Entramos en días de manifiestos y de adhesiones. A cualquiera le pueden pedir una firma y lo más razonable es resistirse a menos que le den el tiempo que necesite para reflexionar en soledad sobre lo que le propongan suscribir, aunque en eso de los manifiestos los más requeridos suelen ser los intelectuales, tribu de difícil localización, como ironizaba cierta vez, un diario madrileño. A efectos de firmar un manifiesto cualquiera puede ser un intelectual, pero a efectos de merecer socialmente esa adjetivación, intelectuales lo son bastantes menos. Si el requerido para firmar un manifiesto político es verdaderamente un intelectual, tiene ante sí un dilema inviable: el de estar en todo, con unos o con otros cuando como aseguraba Camus, los intelectuales no deberían ser enemigos de nadie, salvo de los verdugos.

A pesar de mi confesada admiración por Ortega, no comparto su parecer de que "la misión inexcusable de un intelectual, sea ante todo, tener una doctrina taxativa, inequívoca y de ser posible, formulada en tesis rigurosas y fácilmente inteligibles"; ¡hombre, obra tan plenaria no la hizo ni don José, no obstante vida tan fecunda! Bien está que el intelectual vaya elaborando un cuerpo de doctrina en aquello de lo que se ocupe, pero no será definitivo porque la rectificación y la duda acompañan incluso a los maestros, hasta el final de sus días.

Es cierto que como afirmó también Ortega en el pasaje que menciono, los intelectuales no están en el planeta para hacer juegos malabares con el caletre ni para mostrar a la gente los bíceps del propio talento, sino para encontrar ideas con las cuales puedan los demás vivir, pero don José se pasaba de tajante porque los intelectuales no nacen con su doctrina puesta ni suelen culminarla casi nunca y eso, tras empaparse de doctrinas ajenas.

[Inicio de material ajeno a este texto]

(* ===== verification/Network.v ===== *)
(** * [autoencoder.predict] on the numeric forward pass

    [predict] (lines 67 and 92) runs every sample of a batch through the
    chain of [Forward] and stacks the results; Keras' batching into
    groups of 32 changes nothing, the layers act on samples one by one.
    With any weights, this is an instance of [Model.Predictor], so the
    theorems of [Evaluate] and [Pipeline], proved against that interface,
    hold for the real network. *)

From S2P Require Import Prelude NdArray Layers Model Forward.
From Stdlib Require Import QArith.

Module Network.
Import NdArray Layers Model Forward.
Local Open Scope nat_scope.

(** [autoencoder.predict(x)] on a batch: each sample through the chain
    (the layers act on samples independently, so Keras' batches of 32
    change nothing), the results stacked.  An empty batch raises
    [ValueError]. *)
Definition network_predict `{SigmoidFn} (ws : list conv_weights) (x : ndarray Q) : result (ndarray Q) :=
  match shape x with
  | [] => Err KerasShapeError
  | 0 :: _ => Err ValueError
  | _ :: _ =>
      xs ← rows x;
      ys ← mapM (forward autoencoder ws) xs;
      stack ys
  end.

Section WithWeights.
Context `{SigmoidFn} (ws : list conv_weights).

Lemma network_predict_shape x n s s' :
  wf x → shape x = n :: s → 0 < n → output_shape autoencoder s = Ok s' →
  ∃ y, network_predict ws x = Ok y ∧ shape y = n :: s' ∧ wf y.
Proof.
  intros Hx Hs Hn Ho. unfold network_predict. rewrite Hs. destruct n as [|n]; [lia|].
  destruct (rows_Ok_wf x (S n) s Hx Hs) as (xs & Hr & Hlen & Hxs). rewrite Hr, bind_Ok.
  destruct (mapM_Forall_Ok (forward autoencoder ws) (λ y, shape y = s' ∧ wf y) xs)
    as (ys & Hm & Hys & HF2).
  { eapply Forall_impl; [exact Hxs|]. intros b [Hb Hw].
    destruct (forward_Ok autoencoder ws b s' Hw) as (y & Hy & Hys & Hyw); [congruence|].
    eauto. }
  rewrite Hm, bind_Ok.
  assert (length ys = S n) as Hl by (rewrite <- (Forall2_length _ _ _ HF2); done).
  rewrite (stack_homogeneous ys s').
  2: { intros ->. simpl in Hl. lia. }
  2: { eapply Forall_impl; [exact Hys|]. by intros b [? _]. }
  eexists. split; [done|]. rewrite Hl. split; [done|].
  unfold wf. cbn [data shape]. rewrite (length_concat_const (size_of s')).
  - rewrite length_map, Hl, size_of_cons. lia.
  - apply Forall_map. eapply Forall_impl; [exact Hys|].
    intros b [Hb Hw]. unfold wf in Hw. congruence.
Qed.

Lemma network_predict_range x y :
  network_predict ws x = Ok y → Forall (λ v, 0 <= v ∧ v <= 1)%Q (data y).
Proof.
  unfold network_predict. destruct (shape x) as [|[|n] s]; [done|done|].
  destruct (rows x) as [xs|]; [rewrite bind_Ok|done].
  destruct (mapM (forward autoencoder ws) xs) as [ys|] eqn:Hm; [rewrite bind_Ok|done].
  intros Hst. apply (stack_Forall _ ys); [done|].
  apply mapM_Ok_Forall2 in Hm. apply List.Forall_forall. intros b Hb%list_elem_of_In.
  destruct (Forall2_elem_r _ _ _ b Hm Hb) as (xb & _ & Hxb).
  by eapply forward_autoencoder_range.
Qed.

(** The network of lines 42-56 with weights [ws] is a [Predictor]: the
    contract [evaluate_network] and [main] are proved against holds for
    the real forward pass. *)
Definition network : Predictor :=
  {| predict := network_predict ws;
     predict_shape := network_predict_shape;
     predict_sigmoid := network_predict_range |}.

End WithWeights.

(** ** Properties *)

Section Claims.
Context `{SigmoidFn}.

(** C16: the autoencoder of lines 42-56, with any weights, maps a batch of
    [n > 0] images of shape (128, 128, 3) to [n] images of the same
    shape with every value in (0, 1): the real network meets the
    [predict] contract the evaluation and the main block rely on. *)
Theorem network_predict_contract ws x n :
  wf x → shape x = n :: input_shape → 0 < n →
  ∃ y, predict (Predictor := network ws) x = Ok y ∧ shape y = n :: input_shape ∧ wf y ∧
       Forall (λ v, 0 <= v ∧ v <= 1)%Q (data y).
Proof.
  intros Hx Hs Hn.
  destruct (network_predict_shape ws x n input_shape input_shape Hx Hs Hn autoencoder_on_input)
    as (y & Hy & Hys & Hyw).
  exists y. split; [done|]. split; [done|]. split; [done|]. by eapply network_predict_range.
Qed.

End Claims.

(** ** Witnesses *)

Lemma network_predict_contract_witness :
  ∃ y, predict (Predictor := network []) (mk_ndarray (1 :: input_shape) (data black_image)) = Ok y ∧
       shape y = 1 :: input_shape ∧ wf y ∧ Forall (λ v, 0 <= v ∧ v <= 1)%Q (data y).
Proof.
  apply network_predict_contract.
  - unfold wf, black_image. cbn [data shape]. rewrite length_replicate, size_of_cons. lia.
  - reflexivity.
  - lia.
Defined.

End Network.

Gordon, un excelente humorista británico, opinaba pragmáticamente, que "nadie es intelectual si no emplea su cerebro para algo útil", pero se iba por el otro extremo porque esa utilidad puede limitarse a la idea de ganar dinero que no es la más intelectual de las ideas aunque nadie la desprecie. Tierno Galván contaba que los hay que tienen un concepto cuantitativo de los intelectuales porque asistiendo a una reunión con cierto ministro, escuchó a un secretario decir que avisaran al anfitrión que ya habían llegado todos y que eran unos doscientos...

Giner de los Ríos advertía a Costa escribiéndole sobre la responsabilidad de los intelectuales que "los culpables no son los que no ven, sino los que no hacen lo que ven claro". El hecho de ver claras las cosas no quiere decir sin embargo, que se sepan solucionar. ¿Cuántos intelectuales no lo demuestran cuando degeneran en ministros?

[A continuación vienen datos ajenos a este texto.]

(** C18: [Conv2DTranspose] (lines 51-53) is the transpose of [Conv2D]
    (lines 45-47) with the same kernel, as TensorFlow defines it: for
    "same" padding, strides [(s1, s2)], a linear activation and no bias,
    both layers run on [x] of shape [(h * s1, w * s2, c)] and [y] of shape
    [(h, w, f)], and [np.sum(conv(x) * y) = np.sum(x * conv_transpose(y))]. *)
Theorem conv2d_transpose_adjoint :
  0 < k1 → 0 < k2 →
  ∃ cx ty,
    layer_forward (Conv2D F (k1, k2) Linear Same (s1, s2)) (mk_conv_weights K []) x = Ok cx ∧
    layer_forward (Conv2DTranspose C (k1, k2) Linear Same (s1, s2)) (mk_conv_weights K []) y = Ok ty ∧
    (dot (data cx) (data y) == dot (data x) (data ty))%Q.
Proof.
  intros Hk1 Hk2. unfold layer_forward. rewrite Hxs, Hys. unfold check_window. cbn [fst snd].
  rewrite bool_decide_eq_true_2 by lia. rewrite !check_true, !bind_Ok, !conv_out_mul, !bind_Ok by done.
  eexists _, _. split; [reflexivity|]. split; [reflexivity|]. cbn [data].
  destruct (decide (h = 0 ∨ w = 0)) as [Hz|Hnz].
  - rewrite !dot_nth, length_tabulate3, Hx, Hxs.
    assert (size_of [h; w; F] = 0 ∧ size_of [h * s1; w * s2; C] = 0) as [-> ->]
      by (rewrite !size_of_cons; destruct Hz as [-> | ->]; lia).
    reflexivity.
  - rewrite !pad_before_mul by lia. cbn [deconv_pad]. rewrite conv_side, deconv_side.
    apply sum_range_ext; intros dh Hdh. apply sum_range_ext; intros dw Hdw.
    apply sum_range_ext; intros c Hc. apply sum_range_ext; intros o Ho.
    apply sum_range_ext; intros i Hi. apply sum_range_ext; intros j Hj.
    rewrite (pixel_nat x (h * s1) (w * s2) C), (pixel_in y h w F) by done.
    repeat case_decide; first [ring | exfalso; lia].
Qed.

End Adjoint.

(** ** Witnesses *)

Lemma conv2d_transpose_adjoint_witness :
  ∃ cx ty,
    layer_forward (Conv2D 1 (3, 3) Linear Same (2, 2)) (mk_conv_weights (map inject_Z (seqZ 1 9)) []) tiny_sample = Ok cx ∧
    layer_forward (Conv2DTranspose 1 (3, 3) Linear Same (2, 2)) (mk_conv_weights (map inject_Z (seqZ 1 9)) [])
      (mk_ndarray [1; 1; 1] [5%Q]) = Ok ty ∧
    (dot (data cx) [5%Q] == dot (data tiny_sample) (data ty))%Q.
Proof.
  apply (conv2d_transpose_adjoint tiny_sample (mk_ndarray [1; 1; 1] [5%Q]) _ 1 1 1 1 3 3 2 2).
  all: first [reflexivity | lia].
Defined.

End Transpose.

El intelectual se equivoca más o menos cómo todos porque busca la verdad pero no la posee y cómo profeta suele ser calamitoso. No lo tiene fácil el intelectual cuando ese papel que le piden que firme le vincula según es frecuente, a la política de facción o a la ocasional de unas elecciones en las que todos los candidatos parecen parientes. Pienso que con esa firma que echa, el intelectual se compromete pero no compromete a quienes se la pidieron. Entendiendo como intelectual lisa y llanamente, a la persona que sabe de la especialidad que cultive y sea capaz al tiempo, de ejercer una crítica solvente respecto de la sociedad en la que vive, considero que son más estimables sus opiniones que sus adhesiones. Desde luego, el intelectual no deja de ser humano; tiene intereses, debilidades y sentimientos lo mismo que los demás y padece en ocasiones, el virus de las tendencias; así, se aprovecha su escora temperamental y se busca su adhesión a programas o a candidatos cuyos compromisos no suele conocer bien. Están en su derecho y otros en el de recelar.

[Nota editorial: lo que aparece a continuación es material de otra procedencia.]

(** C14: the test loss the script prints (line 96) lies in [[0, 1]]:
    with Keras 2, on a folder of 1- or 3-band 8-bit images, [main] runs
    to the end, and the loss it prints is a mean of squared differences
    between the normalised pixels (line 105, in [[0, 1]]) and the
    network's sigmoid outputs (in [[0, 1]]). *)
Theorem main_loss_bounds (w0 : world) names imgs :
  listdir (files w0) pics_dir = Ok names →
  List.filter is_image_name names ≠ [] →
  Forall2 (λ name img, image_open (files w0) (path_join pics_dir name) = Ok img ∧
                       loaded_channels (mode img) = 3) (List.filter is_image_name names) imgs →
  Forall (λ img, Forall (λ v, is_uint8 v = true) (pixels img)) imgs →
  ∃ w1 out, main adam_step net Keras2 w0 = Ok (w1, out) ∧ (0 <= test_loss out <= 1)%Q.
Proof.
  intros Hl Hne HF Hu.
  destruct (main_keras2_run w0 names imgs Hl Hne HF)
    as (st & figs & loss & _ & _ & _ & _ & Hev & Hmain).
  destruct (main_prefix w0 names imgs Hl Hne HF) as (_ & Hwf & Hs & Hn & _).
  destruct (evaluate_network_unit (P := net (tr_weights st)) _ _ Hwf Hs Hn
              (normalized_pics_unit _ imgs Hu)) as (v & Hv & Hb).
  rewrite Hev in Hv. injection Hv as <-.
  eexists _, _. split; [exact Hmain|]. exact Hb.
Qed.

(** C8: with Keras 3 the same run stops at [save_model] (line 114) with
    [ValueError], after training and showing the figures: the weights are
    never saved, reloaded or evaluated. *)
Theorem main_keras3 (w0 : world) names imgs :
  listdir (files w0) pics_dir = Ok names →
  List.filter is_image_name names ≠ [] →
  Forall2 (λ name img, image_open (files w0) (path_join pics_dir name) = Ok img ∧
                       loaded_channels (mode img) = 3) (List.filter is_image_name names) imgs →
  main adam_step net Keras3 w0 = Err ValueError.
Proof.
  intros Hl Hne HF.
  destruct (main_prefix w0 names imgs Hl Hne HF)
    as (Hload & _ & _ & _ & st & figs & Htr & _ & Hv & _ & _).
  unfold main. rewrite Hload, bind_Ok. cbv zeta. rewrite Htr, bind_Ok, Hv, bind_Ok.
  unfold save_model, save_weights. by rewrite weights_file_not_keras3.
Qed.

(** C22: when no name in [/content/pics] ends in ".jpg" or ".png" (for
    instance only ".JPG" files), [load_images] gives the (0,) array and
    [fit] rejects it: the script stops at line 108 with a Keras
    [ValueError], whatever the Keras version. *)
Theorem main_no_images v (w0 : world) names :
  listdir (files w0) pics_dir = Ok names →
  List.filter is_image_name names = [] →
  main adam_step net v w0 = Err KerasShapeError.
Proof.
  intros Hl Hsel. unfold main. rewrite (load_images_mapM _ _ _ names Hl), Hsel.
  reflexivity.
Qed.

End Main_props.

(** ** Witnesses *)

Lemma main_Ok_witness :
  let n := length (List.filter is_image_name ["a.png"; "notes.txt"; "b.jpg"; "c.JPG"]%string) in
  let t := normalize_array
             (pics_array (RS := nearest) (List.filter is_image_name ["a.png"; "notes.txt"; "b.jpg"; "c.JPG"]%string)
                         [gray_2x2; rgb_1x1]) in
  ∃ st w1 out,
    train_network (SH := no_shuffle) sample_adam_step t 50 16 (model network_world) = Ok st ∧
    main (RS := nearest) (SH := no_shuffle) sample_adam_step network Keras2 network_world = Ok (w1, out) ∧
    model w1 = mk_train_state (list conv_weights) (option adam_slots) (tr_weights st) (tr_opt st) (iterations st) ∧
    iterations st = iterations (model network_world) + 50 * num_batches n 16 ∧
    evaluate_network (P := network (tr_weights st)) t = Ok (test_loss out) ∧
    length (shown out) = 3 * min 5 n ∧ Forall figure_ok (shown out).
Proof.
  apply (main_Ok (RS := nearest) (SH := no_shuffle) sample_adam_step network network_world
           ["a.png"; "notes.txt"; "b.jpg"; "c.JPG"]%string [gray_2x2; rgb_1x1]).
  - reflexivity.
  - discriminate.
  - repeat constructor.
Defined.

Lemma main_loss_bounds_witness :
  ∃ w1 out, main (RS := nearest) (SH := no_shuffle) sample_adam_step network Keras2 network_world = Ok (w1, out) ∧
            (0 <= test_loss out <= 1)%Q.
Proof.
  apply (main_loss_bounds (RS := nearest) (SH := no_shuffle) sample_adam_step network network_world
           ["a.png"; "notes.txt"; "b.jpg"; "c.JPG"]%string [gray_2x2; rgb_1x1]).
  - reflexivity.
  - discriminate.
  - repeat constructor.
  - repeat constructor.
Defined.

Lemma main_keras3_witness :
  main (RS := nearest) (SH := no_shuffle) unit_step (λ _, zero_head) Keras3 sample_world =
    Err ValueError.
Proof.
  apply (main_keras3 (RS := nearest) (SH := no_shuffle) unit_step (λ _, zero_head) sample_world
           ["a.png"; "notes.txt"; "b.jpg"; "c.JPG"]%string [gray_2x2; rgb_1x1]).
  - reflexivity.
  - discriminate.
  - repeat constructor.
Defined.

Lemma main_no_images_witness :
  main (RS := nearest) (SH := no_shuffle) unit_step (λ _, zero_head) Keras2 upper_world =
    Err KerasShapeError.
Proof.
  apply (main_no_images (RS := nearest) (SH := no_shuffle) unit_step (λ _, zero_head) Keras2
           upper_world ["A.JPG"]%string); reflexivity.
Defined.

End Pipeline.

Nada más intelectual que un filósofo, porque no cabe filosofar sin libertad de pensamiento, a la hora de ponderar si nuestras instituciones son las adecuadas, qué es eso de la Justicia y cómo se administra, si los partidos creen en la existencia de los valores comunes y quieren que prevalezcan sobre los particulares o si prefieren que cada día se parta del caos, que todo se ponga en almoneda y que siempre estemos empezando. Esas dudas las tenemos hasta los no intelectuales y Carlos Marx las manifestaba abiertamente en su tesis sobre Feuerbach cuando reprochaba a los filósofos que se limitaran a interpretar el mundo de distintos modos, cuando de lo que se trataba era de transformarlo. Pero la receta de Marx sirvió de mucho, salvo aplicándola sensu contrario porque a la postre, él sólo era... otro filósofo.